National Archive of Criminal Justice Data
This dataset is maintained and distributed by the National Archive of Criminal Justice Data (NACJD), the criminal justice archive within ICPSR. NACJD is primarily sponsored by three agencies within the U.S. Department of Justice: the Bureau of Justice Statistics, the National Institute of Justice, and the Office of Juvenile Justice and Delinquency Prevention.
Development of Crime Forecasting and Mapping Systems for Use by Police in Pittsburgh, Pennsylvania, and Rochester, New York, 1990-2001 (ICPSR 4545)
Principal Investigator(s): Cohen, Jacqueline, Carnegie Mellon University; Gorr, Wilpen L., Carnegie Mellon University
This study was designed to develop crime forecasting as an application area for police in support of tactical deployment of resources. Data on crime offense reports and computer aided dispatch (CAD) drug calls and shots fired calls were collected from the Pittsburgh, Pennsylvania Bureau of Police for the years 1990 through 2001. Data on crime offense reports were collected from the Rochester, New York Police Department from January 1991 through December 2001. The Rochester CAD drug calls and shots fired calls were collected from January 1993 through May 2001. A total of 1,643,828 records (769,293 crime offense and 874,535 CAD) were collected from Pittsburgh, while 538,893 records (530,050 crime offense and 8,843 CAD) were collected from Rochester. ArcView 3.3 and GDT Dynamap 2000 Street centerline maps were used to address match the data, with some of the Pittsburgh data being cleaned to fix obvious errors and increase address match percentages. A SAS program was used to eliminate duplicate CAD calls based on time and location of the calls. For the 1990 through 1999 Pittsburgh crime offense data, the address match rate was 91 percent. The match rate for the 2000 through 2001 Pittsburgh crime offense data was 72 percent. The Pittsburgh CAD data address match rate for 1990 through 1999 was 85 percent, while for 2000 through 2001 the match rate was 100 percent because the new CAD system supplied incident coordinates. The address match rates for the Rochester crime offenses data was 96 percent, and 95 percent for the CAD data. Spatial overlay in ArcView was used to add geographic area identifiers for each data point: precinct, car beat, car beat plus, and 1990 Census tract. The crimes included for both Pittsburgh and Rochester were aggravated assault, arson, burglary, criminal mischief, misconduct, family violence, gambling, larceny, liquor law violations, motor vehicle theft, murder/manslaughter, prostitution, public drunkenness, rape, robbery, simple assaults, trespassing, vandalism, weapons, CAD drugs, and CAD shots fired.

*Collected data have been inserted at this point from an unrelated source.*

(** Four hexadecimal digits. *)
Definition hex4 (s : string) : option (Z * string) :=
  match s with
  | String a (String b (String c (String d t))) =>
      match hex a, hex b, hex c, hex d with
      | Some x, Some y, Some z, Some w =>
          Some ((((x * 16 + y) * 16 + z) * 16 + w)%Z, t)
      | _, _, _, _ => None
      end
  | _ => None
  end.

Definition byte (n : Z) : string := PyStr.chr (Z.to_nat n).

(** The UTF-8 bytes of a code point (three bytes also for a lone surrogate,
    so that distinct Python strings stay distinct). *)
Definition utf8 (cp : Z) : string :=
  if (cp <? 128)%Z then byte cp
  else if (cp <? 2048)%Z then byte (192 + cp / 64) ++ byte (128 + cp mod 64)
  else if (cp <? 65536)%Z then
    byte (224 + cp / 4096) ++ byte (128 + (cp / 64) mod 64)
      ++ byte (128 + cp mod 64)
  else
    byte (240 + cp / 262144) ++ byte (128 + (cp / 4096) mod 64)
      ++ byte (128 + (cp / 64) mod 64) ++ byte (128 + cp mod 64).

Definition simple_escape (c : ascii) : option string :=
  let n := nat_of_ascii c in
  if (n =? 34)%nat then Some (PyStr.chr 34)
  else if (n =? 92)%nat then Some (PyStr.chr 92)
  else if (n =? 47)%nat then Some "/"
  else if (n =? 98)%nat then Some (PyStr.chr 8)
  else if (n =? 102)%nat then Some (PyStr.chr 12)
  else if (n =? 110)%nat then Some (PyStr.chr 10)
  else if (n =? 114)%nat then Some (PyStr.chr 13)
  else if (n =? 116)%nat then Some (PyStr.chr 9)
  else None.

(** A [\uXXXX] escape whose [XXXX] is a high surrogate joins a following
    [\uYYYY] low surrogate into one code point. *)
Definition unicode_escape (s : string) : option (string * string) :=
  match hex4 s with
  | None => None
  | Some (hi, t) =>
      let lone := Some (utf8 hi, t) in
      if (55296 <=? hi)%Z && (hi <? 56320)%Z then
        match t with
        | String "\" (String "u" t2) =>
            match hex4 t2 with
            | Some (lo, t3) =>
                if (56320 <=? lo)%Z && (lo <? 57344)%Z
                then Some (utf8 (65536 + (hi - 55296) * 1024 + (lo - 56320)), t3)
                else lone
            | None => lone
            end
        | _ => lone
        end
      else lone
  end.

(** The body of a string literal, after its opening quote, in strict mode:
    control characters are refused. *)
Fixpoint scanstring (fuel : nat) (s : string) : option (string * string) :=
  match fuel with
  | O => None
  | S k =>
      match s with
      | EmptyString => None
      | String c t =>
          let n := nat_of_ascii c in
          if (n =? 34)%nat then Some (EmptyString, t)
          else if (n =? 92)%nat then
            match t with
            | EmptyString => None
            | String e t' =>
                match simple_escape e with
                | Some b =>
                    match scanstring k t' with
                    | Some (r, rest) => Some (b ++ r, rest)
                    | None => None
                    end
                | None =>
                    if Ascii.eqb e "u" then
                      match unicode_escape t' with
                      | Some (b, t'') =>
                          match scanstring k t'' with
                          | Some (r, rest) => Some (b ++ r, rest)
                          | None => None
                          end
                      | None => None
                      end
                    else None
                end
            end
          else if (n <? 32)%nat then None
          else
            match scanstring k t with
            | Some (r, rest) => Some (String c r, rest)
            | None => None
            end
      end
  end.

(** A number: an optional minus, an integer part without leading zeros, an
    optional fraction of at least one digit and an optional exponent; an
    [int] without fraction and exponent, a [float] otherwise. What does not
    complete a fraction or an exponent is left unread. *)
Definition number (s : string) : option (json * string) :=
  let '(neg, body) :=
    match s with String "-" t => (true, t) | _ => (false, s) end in
  let int_part :=
    match body with
    | String "0" t => Some (0%Z, t)
    | _ =>
        let '(m, cnt, rest) := PyFloat.digitpart false body 0%Z 0%Z in
        if (0 <? cnt)%Z then Some (m, rest) else None
    end in
  match int_part with
  | None => None
  | Some (m1, r1) =>
      let '(m2, c2, r2) :=
        match r1 with
        | String "." t =>
            let '(m, cnt, rest) := PyFloat.digitpart false t m1 0%Z in
            if (0 <? cnt)%Z then (m, cnt, rest) else (m1, 0%Z, r1)
        | _ => (m1, 0%Z, r1)
        end in
      match PyFloat.exponent false r2 with
      | Some (e, r3) => Some (JFloat (PyFloat.of_decimal neg m2 (e - c2)), r3)
      | None =>
          if (0 <? c2)%Z
          then Some (JFloat (PyFloat.of_decimal neg m2 (- c2)), r2)
          else Some (JInt (if neg then (- m1)%Z else m1), r2)
      end
  end.

Definition literal (word : string) (v : json) (s : string)
  : option (json * string) :=
  if PyStr.startswith s word
  then Some (v, String.substring (String.length word) (String.length s) s)
  else None.

(** [scan_once]: one value at the head of [s], and what follows it. *)
Fixpoint value (fuel : nat) (s : string) : option (json * string) :=
  match fuel with
  | O => None
  | S k =>
      match s with
      | EmptyString => None
      | String c t =>
          let n := nat_of_ascii c in
          if (n =? 34)%nat then
            match scanstring (S (String.length t)) t with
            | Some (str, rest) => Some (JStr str, rest)
            | None => None
            end
          else if Ascii.eqb c "{" then
            match skip_ws t with
            | String "}" rest => Some (JDict [], rest)
            | t' => members k t' []
            end
          else if Ascii.eqb c "[" then
            match skip_ws t with
            | String "]" rest => Some (JList [], rest)
            | t' => elements k t' []
            end
          else if Ascii.eqb c "n" then literal "null" JNull s
          else if Ascii.eqb c "t" then literal "true" (JBool true) s
          else if Ascii.eqb c "f" then literal "false" (JBool false) s
          else if Ascii.eqb c "N" then literal "NaN" (JFloat PrimFloat.nan) s
          else if Ascii.eqb c "I" then literal "Infinity" (JFloat infinity) s
          else if PyStr.startswith s "-Infinity"
          then literal "-Infinity" (JFloat neg_infinity) s
          else number s
      end
  end

(** The pairs of an object after [{] and white space, up to its [}]. *)
with members (fuel : nat) (s : string) (acc : list (string * json))
  : option (json * string) :=
  match fuel with
  | O => None
  | S k =>
      match s with
      | String c t =>
          if (nat_of_ascii c =? 34)%nat then
            match scanstring (S (String.length t)) t with
            | None => None
            | Some (key, r1) =>
                match skip_ws r1 with
                | String ":" r2 =>
                    match value k (skip_ws r2) with
                    | None => None
                    | Some (v, r3) =>
                        let acc' := dict_set key v acc in
                        match skip_ws r3 with
                        | String "}" rest => Some (JDict acc', rest)
                        | String "," r4 => members k (skip_ws r4) acc'
                        | _ => None
                        end
                    end
                | _ => None
                end
            end
          else None
      | EmptyString => None
      end
  end

(** The items of an array after [[] and white space, up to its []]. *)
with elements (fuel : nat) (s : string) (acc : list json)
  : option (json * string) :=
  match fuel with
  | O => None
  | S k =>
      match value k s with
      | None => None
      | Some (v, r1) =>
          match skip_ws r1 with
          | String "]" rest => Some (JList (acc ++ [v])%list, rest)
          | String "," r2 => elements k (skip_ws r2) (acc ++ [v])%list
          | _ => None
          end
      end
  end.

(** [json.loads(s)]; [None] stands for [JSONDecodeError]. *)
Definition loads (s : string) : option json :=
  match value (4 * String.length s + 4) (skip_ws s) with
  | Some (v, rest) =>
      match skip_ws rest with
      | EmptyString => Some v
      | _ => None
      end
  | None => None
  end.

End Json.

(** ** What the interpreter supplies and the development leaves open

    [repr] is [str(v)] for a float, list or dict [v]; [json_error] is the
    text of the [JSONDecodeError] raised on a document. Both only ever end
    up inside reasoning strings. *)

Class PyRuntime := {
  repr : json -> string;
  json_error : string -> string
}.

Module Py.

Definition str_of_int (n : Z) : string :=
  DecimalString.NilZero.string_of_int (Z.to_int n).

(** [str(v)] *)
Definition str `{PyRuntime} (v : json) : string :=
  match v with
  | JNull => "None"
  | JBool true => "True"
  | JBool false => "False"
  | JInt n => str_of_int n
  | JStr s => s
  | _ => repr v
  end.

(** [bool(v)] *)
Definition truthy (v : json) : bool :=
  match v with
  | JNull => false
  | JBool b => b
  | JInt n => negb (n =? 0)%Z
  | JFloat x => negb (PrimFloat.eqb x 0%float)
  | JStr s => PyStr.truthy s
  | JList l => match l with [] => false | _ => true end
  | JDict d => match d with [] => false | _ => true end
  end.

Definition type_name (v : json) : string :=
  match v with
  | JNull => "NoneType"
  | JBool _ => "bool"
  | JInt _ => "int"
  | JFloat _ => "float"
  | JStr _ => "str"
  | JList _ => "list"
  | JDict _ => "dict"
  end.

Definition no_attribute {A} (v : json) (attr : string) : py A :=
  Raise ("'" ++ type_name v ++ "' object has no attribute '" ++ attr ++ "'").

End Py.

(** ** client/models.py *)

Module Email.

Record t := mk {
  uid : Z;
  from_addr : string;
  to_addr : string;
  subject : string;
  body : string;
  date : string;
  raw : string
}.

Definition to_dict (self : t) : gmap string string :=
  <["date" := date self]>
  (<["body" := body self]>
  (<["subject" := subject self]>
  (<["to" := to_addr self]>
  (<["from" := from_addr self]> ∅)))).

End Email.

(** [email_data.get(k, "")] and [email_data.get(k) or ""] coincide on a
    dictionary of strings. *)
Definition get_str (email_data : gmap string string) (k : string) : string :=
  default "" (email_data !! k).

(** ** analyzer/models.py *)

Module AnalysisResult.

(** [raw_response] is the extra field of the dataclass the local-model
    adapter declares; results of the hosted adapter leave it empty. *)
Record t := mk {
  forward_to : string;
  category : string;
  confidence : float;
  reasoning : string;
  additional_destinations : list string;
  raw_response : string
}.

Definition set_raw_response (r : t) (raw : string) : t :=
  mk (forward_to r) (category r) (confidence r) (reasoning r)
     (additional_destinations r) raw.

End AnalysisResult.

(** ** analyzer/ollama.py *)

Module OllamaAnalyzer.

(** The analyzer object. [_call_ollama attempt prompt] is the outcome of the
    HTTP exchange made on the given attempt: the decoded reply, or the
    exception of the transport. Waiting between attempts is not modelled. *)
Record t := mk {
  max_retries : Z;
  debug_accept_thinking_field : bool;
  _call_ollama : nat -> string -> py json
}.

Definition bom : string := PyStr.chr 239 ++ PyStr.chr 187 ++ PyStr.chr 191.
Definition left_smart_quote : string := "“".
Definition right_smart_quote : string := "”".
Definition smart_apostrophe : string := "’".
Definition closer (c : ascii) : bool := Ascii.eqb c "}" || Ascii.eqb c "]".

These data are freely available.
Cohen, Jacqueline, and Wilpen L. Gorr. Development of Crime Forecasting and Mapping Systems for Use by Police in Pittsburgh, Pennsylvania, and Rochester, New York, 1990-2001. ICPSR04545-v1. Ann Arbor, MI: Inter-university Consortium for Political and Social Research [distributor], 2006-08-31. http://doi.org/10.3886/ICPSR04545.v1
Persistent URL: http://doi.org/10.3886/ICPSR04545.v1
This study was funded by:
- United States Department of Justice. Office of Justice Programs. National Institute of Justice (2001-IJ-CX-0018)
Scope of Study
Subject Terms: aggravated assault, arson, assault, burglary, crime mapping, crime patterns, crime prediction, driving under the influence, drug law offenses, fraud, geographic information systems, homicide, rape, robbery, trend analysis
Smallest Geographic Unit: police car patrol beats
Date of Collection:
Unit of Observation: police car patrol beats
All criminal offenses or computer aided dispatch (CAD)
calls in Pittsburgh, Pennsylvania, from 1990 through 2001.
All criminal offenses or computed aided dispatch (CAD) calls in Rochester, New York, from 1991 through 2001.
Data Types: administrative records data
Data Collection Notes:
The files are provided in a WinZip archive with 73 files in three folders. The Statistical Data Files folder provides data for Pittsburgh and Rochester in comma-separated text files. The GIS folder provides geographic files for Pittsburgh and Rochester for use with mapping software. The Report Files folder provides the final report, a data dictionary, and the first and last five observations. The WinZip archive must be extracted to the C:\ drive in order for the ArcView project file to work correctly.
Study Purpose: The purpose of this study was to develop crime forecasting as an application area for police in support of tactical deployment of resources. The crime forecasting methods and models included (1) a multivariate model for estimating crime seasonality based on demographic and land use demographics, and (2) leading indicator models with 4 and 12 time lags. An application of tracking signals as a supporting crime analysis tool to automatically detect crime series pattern changes was also introduced.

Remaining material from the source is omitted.